Thanks to an initiative by Shane Hartley of Terra Nova Planning, who suggested a ‘regatta supporters’ subscription rate of $50—four of these have been received already the costs incurred by Mahurangi Action organising the shoreside events at Scotts Landing and at Sullivans Bay will largely be covered. Equally as important as donations or sponsorship are contributions in kind. For the last two regattas, Mason Bins have provided a bin or skip for the small mountain of bottles, and barbecue refuse that would otherwise have to be back-loaded aboard visiting yachts, at great inconvenience. One ball that was dropped this year was that a mass of rubbish bags is normally available to the picnickers—100 bags bought on special, have since been donated as insurance for regattas future.

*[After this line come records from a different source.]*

(* ===== verification/BidderRequests.v ===== *)
(** * The request each bidder gets

    exchange/src/lib.rs: the split of the impressions per bidder, the deep merge
    of first-party data into a bidder's request, the host's supply-chain node,
    and [AdaptedBidder::request_bid], the loop over a bidder's HTTP calls.

    The generated (de)serialisers, an adapter's [make_requests] and [make_bids]
    and the HTTP client are parameters. *)

From S2P Require Import Prelude Json OpenRtb OpenRtbExt BidPipeline.

(** ** Impressions per bidder *)

Definition skipped_ext_key (key : string) : bool :=
  bool_decide (key ∈ ["prebid"; "data"; "gpid"; "tid"; "skadn"; "context"]).

(** The bidders of an imp with their parameters: those of
    [ext.prebid.bidder], then the legacy top-level keys. *)
Definition prebid_bidder_params (ext : Value) : list (string * Value) :=
  default [] (json_path ["prebid"; "bidder"] (Some ext) ≫= as_object).
Definition legacy_step (known_bidders : list string) (bidder_params : list (string * Value))
    (e : string * Value) : list (string * Value) :=
  if skipped_ext_key e.1 then bidder_params
  else if bool_decide (e.1 ∈ known_bidders) then
    if existsb (λ p : string * Value, bool_decide (p.1 = e.1)) bidder_params then bidder_params
    else bidder_params ++ [e]
  else bidder_params.
Definition imp_bidder_params (known_bidders : list string) (ext : Value) : list (string * Value) :=
  fold_left (legacy_step known_bidders) (default [] (as_object ext)) (prebid_bidder_params ext).

(** The top-level keys a bidder may see. *)
Definition copied_ext (known_bidders : list string) (ext : Value) : list (string * Value) :=
  fold_left (λ m e,
    if bool_decide (e.1 = "prebid") then m
    else if bool_decide (e.1 ∈ known_bidders) then m
    else obj_insert e.1 e.2 m) (default [] (as_object ext)) [].
Definition sanitized_prebid (prebid : Value) : list (string * Value) :=
  fold_left (λ m allowed_key,
    match get allowed_key prebid with
    | Some val => obj_insert allowed_key val m
    | None => m
    end) ["is_rewarded_inventory"; "options"] [].
Definition sanitized_ext (known_bidders : list string) (ext params : Value)
    : list (string * Value) :=
  let m := copied_ext known_bidders ext in
  let m := match get "prebid" ext with
           | Some prebid =>
               match sanitized_prebid prebid with
               | [] => m
               | sanitized => obj_insert "prebid" (VObject sanitized) m
               end
           | None => m
           end in
  obj_insert "bidder" params m.
(** ** rubicon *)

Record RubiconAdapter : Type := {
  rubicon_endpoint : string; rubicon_xapi_username : string; rubicon_xapi_password : string }.
Definition BADV_LIMIT : nat := 50.
Record ExtImpRubiconVideo : Type := { rbv_skip : Z; rbv_skip_delay : Z; rbv_video_size_id : Z }.
Record ExtImpRubicon : Type := {
  rbc_account_id : Z; rbc_site_id : Z; rbc_zone_id : Z; rbc_video : ExtImpRubiconVideo; rbc_inventory : option Value }.
Record RubiconImpBidderExt : Type := { rbc_bidder : ExtImpRubicon; rbc_gpid : string; rbc_tid : string }.
Context `{!Deserialize RubiconImpBidderExt, !FromSlice BidRequest}.
Definition base64_char (n : Z) : string :=
  default "" (String.get (Z.to_nat (Z.land n 63))
    "ABCDEFGHIJKLMNOPQRSTUVWXYZabcdefghijklmnopqrstuvwxyz0123456789+/" ≫= λ a, Some (String a "")).
(** Four characters for up to three bytes. *)
Definition base64_chunk (b0 : Z) (b1 b2 : option Z) : string :=
  let combined := Z.lor (Z.lor (Z.shiftl b0 16) (Z.shiftl (default 0 b1) 8)) (default 0 b2) in
  base64_char (Z.shiftr combined 18) +:+ base64_char (Z.shiftr combined 12)
  +:+ (if present b1 then base64_char (Z.shiftr combined 6) else "=")
  +:+ (if present b2 then base64_char combined else "=").
Fixpoint base64_bytes (bytes : list Z) : string :=
  match bytes with
  | b0 :: b1 :: b2 :: rest => base64_chunk b0 (Some b1) (Some b2) +:+ base64_bytes rest
  | [b0; b1] => base64_chunk b0 (Some b1) None
  | [b0] => base64_chunk b0 None None
  | [] => ""
  end.
Definition base64_encode (input : string) : string := base64_bytes (string_bytes input).
Definition basic_auth (user pass : string) : string := "Basic " +:+ base64_encode (user +:+ ":" +:+ pass).
(** A video alone, or one with all of its fields. *)
Definition rubicon_is_video (imp : Imp) : bool :=
  match imp_video imp with
  | Some video =>
      negb (present (imp_banner imp))
      || (negb (is_nil (default [] (vid_mimes video))) && negb (is_nil (default [] (vid_protocols video)))
          && negb (default 0 (vid_maxduration video) =? 0) && negb (default 0 (vid_linearity video) =? 0))
  | None => false
  end.
(** [RubiconImpExt], [RubiconVideoExt], [RubiconBannerExt], [RubiconPubExt] and
    [RubiconSiteExt] as values. *)
Definition RubiconImpExt (ext : RubiconImpBidderExt) : Value :=
  object (("rp", object (("zone_id", number (rbc_zone_id (rbc_bidder ext)))
            :: optional "target" (rbc_inventory (rbc_bidder ext))
            ++ [("track", object [("mint", VString ""); ("mint_version", VString "")])]))
    :: nonempty_field "gpid" (rbc_gpid ext) ++ nonempty_field "tid" (rbc_tid ext)).
Definition RubiconVideoExt (video : ExtImpRubiconVideo) (video_type : string) : Value :=
  object (nonzero_field "skip" (rbv_skip video) ++ nonzero_field "skipdelay" (rbv_skip_delay video)
    ++ nonempty_field "videotype" video_type
    ++ [("rp", object (nonzero_field "size_id" (rbv_video_size_id video)))]).
Definition RubiconBannerExt : Value := object [("rp", object [("mime", VString "text/html")])].
Definition RubiconPubExt (account_id : Z) : Value := object [("rp", object [("account_id", number account_id)])].
Definition RubiconSiteExt (site_id : Z) : Value := object [("rp", object [("site_id", number site_id)])].
Definition rubicon_video_imp (ext : ExtImpRubicon) (imp : Imp) : Imp :=
  let rewarded := default 0 (imp_rwdd imp) =? 1 in
  let imp := if rewarded then set_imp_rwdd (Some 0) imp else imp in
  let vc := set_vid_ext (Some (RubiconVideoExt (rbc_video ext) (if rewarded then "rewarded" else "")))
              (default default_vid (imp_video imp)) in
  set_imp_native None (set_imp_banner None (set_imp_video (Some vc) imp)).
Definition rubicon_banner_imp (banner : Banner) (imp : Imp) : BidderError + Imp :=
  let unset (o : option Z) := default 0 o =? 0 in
  ensure (negb (is_nil (default [] (ban_format banner))) || negb (unset (ban_w banner)) || negb (unset (ban_h banner)))
    (BadInput "rubicon imps must have at least one imp.format element");;
  inr (set_imp_native None (set_imp_video None (set_imp_banner (Some (set_ban_ext (Some RubiconBannerExt) banner)) imp))).
(** The impression with the one medium it is sent for. *)
Definition rubicon_media (ext : ExtImpRubicon) (imp : Imp) : BidderError + Imp :=
  if rubicon_is_video imp then inr (rubicon_video_imp ext imp)
  else match imp_banner imp, imp_native imp with
       | Some banner, _ => rubicon_banner_imp banner imp
       | None, Some _ => inr (set_imp_video None imp)
       | None, None => inl (BadInput ("no supported media type for imp id=" +:+ imp_id imp))
       end.
Definition rubicon_request (ext : ExtImpRubicon) (imp : Imp) (request : BidRequest) : BidRequest :=
  let req := set_req_ext None (set_req_cur None (set_req_imp [imp] request)) in
  let req := set_req_badv (take BADV_LIMIT <$> req_badv req) req in
  let site_ext := Some (RubiconSiteExt (rbc_site_id ext)) in
  let req := match req_site req, req_app req with
             | Some site, _ => set_req_site (Some (set_site_ext site_ext site)) req
             | None, Some app => set_req_app (Some (set_app_ext site_ext app)) req
             | None, None => req
             end in
  with_publisher (set_pub_ext (Some (RubiconPubExt (rbc_account_id ext)))) req.
Definition rubicon_headers (a : RubiconAdapter) : gmap string string :=
  <["Authorization" := basic_auth (rubicon_xapi_username a) (rubicon_xapi_password a)]>
    (<["User-Agent" := "prebid-server/1.0"]> json_headers).
Definition rubicon_imp (a : RubiconAdapter) (request : BidRequest) (imp : Imp) : BidderError + RequestData :=
  ext ← ok_or (BadInput ("failed to parse rubicon imp ext for imp id=" +:+ imp_id imp))
    (parsed RubiconImpBidderExt (imp_ext imp));
  imp_copy ← rubicon_media (rbc_bidder ext) (set_imp_ext (Some (RubiconImpExt ext)) (set_imp_secure (Some 1) imp));
  post_request (rubicon_endpoint a) (rubicon_headers a) [imp_copy] (rubicon_request (rbc_bidder ext) imp_copy request).
Definition rubicon_make_requests (a : RubiconAdapter) (request : BidRequest) (_ : ExtraRequestInfo)
    : list RequestData * list BidderError := split_results (rubicon_imp a request <$> req_imp request).
(** The type of the impression of the request that was sent. *)
Definition rubicon_bid_type (ext_req : BidRequest) : BidType :=
  match head (req_imp ext_req) with
  | Some imp => if rubicon_is_video imp then BtVideo else if present (imp_banner imp) then BtBanner else BtNative
  | None => BtBanner
  end.
Definition rubicon_make_bids (a : RubiconAdapter) (_ : BidRequest) (external : RequestData)
    (response : ResponseData) : list BidderError + BidderResponse :=
  if rsd_status_code response =? 204 then inr bidder_response_new else
  ok_or_400 response;;
  bid_resp ← parse_response BadServerResponse response;
  ext_req ← map_error (λ e, [BadServerResponse e]) (from_slice (A := BidRequest) (rqd_body external));
  inr (answer_with (currency_or_usd bid_resp) (omap (λ bid,
    if f64_eqb (bid_price bid) f64_zero then None
    else Some (typed_bid_new bid (rubicon_bid_type ext_req))) (bids_of bid_resp))).
#[export] Instance rubicon_bidder : Bidder RubiconAdapter := {
  make_requests := rubicon_make_requests; make_bids := rubicon_make_bids }.
(* ===== verification/Adapters5.v ===== *)
(** * Adapters of adapters5 and adapters10

    adapters/src/adapters5: jixie, kayzen, kidoz, kobler, lunamedia, madvertise,
    medianet, mgid and minutemedia; adapters10: driftpixel, e_volution,
    elementaltv, escalax, freewheelssp, frvradn, fwssp, globalsun, huaweiads and
    imds. *)

From S2P Require Import Prelude IpUtil Json OpenRtb OpenRtbExt AdapterKit.

Section Adapters5.
Context `{OpenRtbJson, StdText, KeyIter}.

(** ** jixie *)

Record JixieAdapter : Type := { jixie_endpoint : string }.
Definition jixie_bid_type (adm : option string) : BidType :=
  match adm with
  | Some adm_str =>
      let lower := std_to_lowercase adm_str in
      if str_contains "<?xml" lower || str_contains "<vast" lower then BtVideo else BtBanner
  | None => BtBanner
  end.
Definition jixie_make_requests (a : JixieAdapter) (request : BidRequest) (_ : ExtraRequestInfo)
    : list RequestData * list BidderError :=
  let headers := page_header request (device_header "X-Forwarded-For" dev_ip request
                   (device_header "User-Agent" dev_ua request json_headers)) in
  single (post_request (jixie_endpoint a) headers (req_imp request) request).
(** A bid's own id replaces its impression's. *)
Definition jixie_make_bids (a : JixieAdapter) (_ : BidRequest) (_ : RequestData) (response : ResponseData)
    : list BidderError + BidderResponse :=
  if rsd_status_code response =? 204 then inr bidder_response_new else
  reject_status 400 (BadInput (unexpected_status response)) response;;
  only_200 (λ r, BadServerResponse (status_text "Invalid Status Returned: "
    ". Run with request.debug = 1 for more info" r)) response;;
  bid_resp ← parse_response (λ e, BadServerResponse ("Unable to unpackage bid response. Error: " +:+ e)) response;
  inr (answer_with (default "USD" (resp_cur bid_resp))
    ((λ bid, typed_bid_new (set_bid_impid (bid_id bid) bid) (jixie_bid_type (bid_adm bid))) <$> bids_of bid_resp)).
#[export] Instance jixie_bidder : Bidder JixieAdapter := {
  make_requests := jixie_make_requests; make_bids := jixie_make_bids }.

(** ** kayzen *)

Record KayzenAdapter : Type := { kayzen_endpoint : string }.
Record KayzenImpExt : Type := { kyz_zone : string; kyz_exchange : string }.
Context `{!Deserialize KayzenImpExt}.
Definition kayzen_media_type_for_imp (imp_id : string) (imps : list Imp) : BidType :=
  default BtBanner (first_type banner_video_native_imp imp_id imps).
Definition kayzen_make_requests (a : KayzenAdapter) (request : BidRequest) (_ : ExtraRequestInfo)
    : list RequestData * list BidderError :=
  match req_imp request with
  | [] => ([], [BadInput "Missing Imp Object"])
  | imp :: imps =>
      single (
        bidder_val ← ok_or (BadInput "Bidder extension not provided or can't be unmarshalled")
          (json_path ["bidder"] (imp_ext imp));
        kayzen_ext ← map_error (λ _, BadInput "Error while unmarshaling bidder extension")
          (from_value (A := KayzenImpExt) bidder_val);
        let req_copy := set_req_imp (set_imp_ext None imp :: imps) request in
        let uri := str_replace "{{.AccountID}}" (kyz_exchange kayzen_ext)
                     (str_replace "{{.ZoneID}}" (kyz_zone kayzen_ext) (kayzen_endpoint a)) in
        post_request uri json_headers (req_imp req_copy) req_copy)
  end.
Definition kayzen_make_bids (a : KayzenAdapter) (internal : BidRequest) (_ : RequestData)
    (response : ResponseData) : list BidderError + BidderResponse :=
  if rsd_status_code response =? 204 then inr bidder_response_new else
  reject_status 400 (BadInput
    "Unexpected status code: 400. Bad request from publisher. Run with request.debug = 1 for more info.") response;;
  only_200 (λ r, BadServerResponse (status_text "Unexpected status code: "
    ". Run with request.debug = 1 for more info." r)) response;;
  bid_resp ← parse_response (λ _, BadServerResponse "Bad Server Response") response;
  inr (answer_with "USD" ((λ bid, typed_bid_new bid (kayzen_media_type_for_imp (bid_impid bid) (req_imp internal)))
                            <$> bids_of bid_resp)).
#[export] Instance kayzen_bidder : Bidder KayzenAdapter := {
  make_requests := kayzen_make_requests; make_bids := kayzen_make_bids }.

(** ** kidoz *)

Record KidozAdapter : Type := { kidoz_endpoint : string }.
Record KidozImpExt : Type := { kdz_access_token : string; kdz_publisher_id : string }.
Context `{!Deserialize KidozImpExt}.
Definition kidoz_imp_type (imp : Imp) : option BidType :=
  option_or (banner_video_native_imp imp) (if present (imp_audio imp) then Some BtAudio else None).
Definition kidoz_media_type_for_imp (imp_id : string) (imps : list Imp) : option BidType :=
  first_type kidoz_imp_type imp_id imps.
Definition kidoz_imp_request (endpoint : string) (request : BidRequest) (imp : Imp) : BidderError + RequestData :=
  ensure (present (imp_banner imp) || present (imp_video imp)) (BadInput "Kidoz only supports banner or video ads");;
  ensure (match imp_banner imp with Some banner => negb (is_nil (default [] (ban_format banner))) | None => true end)
    (BadInput "banner format required");;
  ext ← ok_or (BadInput "impression extensions required") (imp_ext imp);
  bidder_val ← ok_or (BadInput "bidder required") (get "bidder" ext);
  kidoz_ext ← map_error BadInput (from_value (A := KidozImpExt) bidder_val);
  ensure (negb (str_is_empty (kdz_access_token kidoz_ext))) (BadInput "Kidoz access_token required");;
  ensure (negb (str_is_empty (kdz_publisher_id kidoz_ext))) (BadInput "Kidoz publisher_id required");;
  post_request endpoint (<["x-openrtb-version" := "2.5"]> json_headers) [imp] (set_req_imp [imp] request).
Definition kidoz_make_requests (a : KidozAdapter) (request : BidRequest) (_ : ExtraRequestInfo)
    : list RequestData * list BidderError :=
  split_results (kidoz_imp_request (kidoz_endpoint a) request <$> req_imp request).
Definition kidoz_make_bids (a : KidozAdapter) (internal : BidRequest) (_ : RequestData)
    (response : ResponseData) : list BidderError + BidderResponse :=
  let s := rsd_status_code response in
  let text := status_text "unexpected status code: " " " response +:+ std_from_utf8_lossy (rsd_body response) in
  if (s =? 204) || (s =? 503) then inr bidder_response_new else
  if (s =? 400) || (s =? 401) || (s =? 403) then inl [BadInput text] else
  only_200 (λ _, BadServerResponse text) response;;
  bid_resp ← parse_response BadServerResponse response;
  some_bids_or_errors "USD" (typed (λ bid,
    ok_or (BadServerResponse ("ignoring bid id=" +:+ bid_id bid
             +:+ ", request doesn't contain any valid impression with id=" +:+ bid_impid bid))
      (kidoz_media_type_for_imp (bid_impid bid) (req_imp internal))) <$> bids_of bid_resp).
#[export] Instance kidoz_bidder : Bidder KidozAdapter := {
  make_requests := kidoz_make_requests; make_bids := kidoz_make_bids }.

(** ** kobler *)

Definition KOBLER_DEV_ENDPOINT : string := "https://bid-service.dev.essrtb.com/bid/prebid_server_rtb_call".
Definition KOBLER_SUPPORTED_CURRENCY : string := "USD".
Record KoblerAdapter : Type := { kobler_endpoint : string }.
Record KoblerImpExt : Type := { kbl_test : bool }.
(** Of ExtBidPrebid the code reads the type. *)
Context `{!Deserialize KoblerImpExt}.
Record KoblerExtBidPrebid : Type := { kbl_bid_type : option BidType }.
Context `{!Deserialize KoblerExtBidPrebid}.
Definition kobler_bid_type_for_bid (bid : Bid) : BidType :=
  match json_path ["prebid"] (bid_ext bid) with
  | Some prebid_val =>
      match from_value (A := KoblerExtBidPrebid) prebid_val with
      | inr prebid => default BtBanner (kbl_bid_type prebid)
      | inl _ => BtBanner
      end
  | None => BtBanner
  end.
Definition kobler_sanitize (request : BidRequest) : BidRequest :=
  let req := set_req_user None request in
  let req := set_req_device ((λ d, set_dev_ipv6 None (set_dev_ip None d)) <$> req_device req) req in
  let cur := default [] (req_cur req) in
  if bool_decide (KOBLER_SUPPORTED_CURRENCY ∈ cur) then req
  else set_req_cur (Some (cur ++ [KOBLER_SUPPORTED_CURRENCY])) req.
Definition kobler_test_mode (request : BidRequest) : bool * list BidderError :=
  match head (req_imp request) ≫= imp_ext with
  | None => (false, [])
  | Some ext =>
      match get "bidder" ext with
      | None => (false, [BadInput "Error parsing bidderExt object"])
      | Some bidder_val =>
          match from_value (A := KoblerImpExt) bidder_val with
          | inr imp_ext => (kbl_test imp_ext, [])
          | inl _ => (false, [BadInput "Error parsing impExt object"])
          end
      end
  end.
Definition kobler_make_requests (a : KoblerAdapter) (request : BidRequest) (_ : ExtraRequestInfo)
    : list RequestData * list BidderError :=
  let req_copy := kobler_sanitize request in
  let '(test_mode, errs) := kobler_test_mode req_copy in
  match post_request (if test_mode then KOBLER_DEV_ENDPOINT else kobler_endpoint a) content_type_json
          (req_imp req_copy) req_copy with
  | inl e => ([], [e])
  | inr rd => ([rd], errs)
  end.
Definition kobler_make_bids (a : KoblerAdapter) (_ : BidRequest) (_ : RequestData) (response : ResponseData)
    : list BidderError + BidderResponse :=
  if (rsd_status_code response =? 204) || is_nil (rsd_body response) then inr bidder_response_new else
  only_200 (λ r, BadServerResponse (status_text "Unexpected status code: "
    ". Run with request.debug = 1 for more info." r)) response;;
  bid_resp ← parse_response BadServerResponse response;
  inr (answer_with (default "USD" (resp_cur bid_resp))
    ((λ bid, typed_bid_new bid (kobler_bid_type_for_bid bid)) <$> bids_of bid_resp)).
#[export] Instance kobler_bidder : Bidder KoblerAdapter := {
  make_requests := kobler_make_requests; make_bids := kobler_make_bids }.
(** ** The contract *)

Section Contracts.
Context `{OpenRtbJson, StdText, MapIter, !FromSlice MabidderServerResponse, !Deserialize MediafuseImpExt}.
Lemma mediafuse_imps_subset imps valid uid errs valid' uid' errs' :
  mediafuse_imps imps valid uid errs = inr (valid', uid', errs') → ∀ imp, imp ∈ valid' → imp ∈ valid ∨ imp ∈ imps.
Proof.
  revert valid uid errs. induction imps as [|i imps IH]; intros valid uid errs; cbn; [naive_solver|].
  repeat case_match; intros Hr imp Hin; try done; eapply IH in Hr as [?|?]; try done; set_solver.
Qed.
#[export] Instance logicad_honest : HonestAdapter LogicadAdapter.
Proof. solve_adapter. Qed.
#[export] Instance loyal_honest : HonestAdapter LoyalAdapter.
Proof. solve_adapter. Qed.
#[export] Instance mabidder_safe : SafeAdapter MabidderAdapter.
Proof. split; [solve_calls|solve_200]. Qed.
#[export] Instance madsense_honest : HonestAdapter MadsenseAdapter.
Proof. solve_adapter. Qed.
#[export] Instance marsmedia_honest : HonestAdapter MarsmediaAdapter.
Proof. solve_adapter. Qed.
#[export] Instance mediafuse_honest : HonestAdapter MediafuseAdapter.
Proof. solve_adapter. apply imp_ids_subset. intros imp Hin. eapply chunks_subset in Hin; [|eassumption]. eapply mediafuse_imps_subset in Hin as [?%not_elem_of_nil|?]; [done|done|eassumption]. Qed.
#[export] Instance mediago_honest : HonestAdapter MediagoAdapter.
Proof. solve_adapter. Qed.
#[export] Instance roulax_honest : HonestAdapter RoulaxAdapter.
Proof. solve_adapter. Qed.
#[export] Instance sa_lunamedia_honest : HonestAdapter SaLunamediaAdapter.
Proof. solve_adapter. Qed.
#[export] Instance seeding_alliance_honest : HonestAdapter SeedingAllianceAdapter.
Proof. solve_adapter. Qed.
#[export] Instance seedtag_honest : HonestAdapter SeedtagAdapter.
Proof. solve_adapter. Qed.
End Contracts.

Singularly responsible for Scotts Landing’s reengagement with the prize-giving dance, was part-time local resident Bruce Trethewey. Bruce became involved the previous year when he learned that some folk had missed the message about the new bring-your-own format, and found themselves ashore with no food and none on sale. With typical Trethewey hospitality, Bruce fetched his barbecue and extra supplies down to the park and made new friends for life. Immediately after the regatta he contacted the Mahurangi Magazine, offering to help in any way to make future regattas as hospitable as possible. Scotts Landing now ‘owns’ the prize-giving dance.

Last word on the dance and the Prohibition Big Band goes to a shuttle bus patron, regatta regular, and expatriate American:

I love it when they do New York, New York, and you turn around to the harbour filled with lights.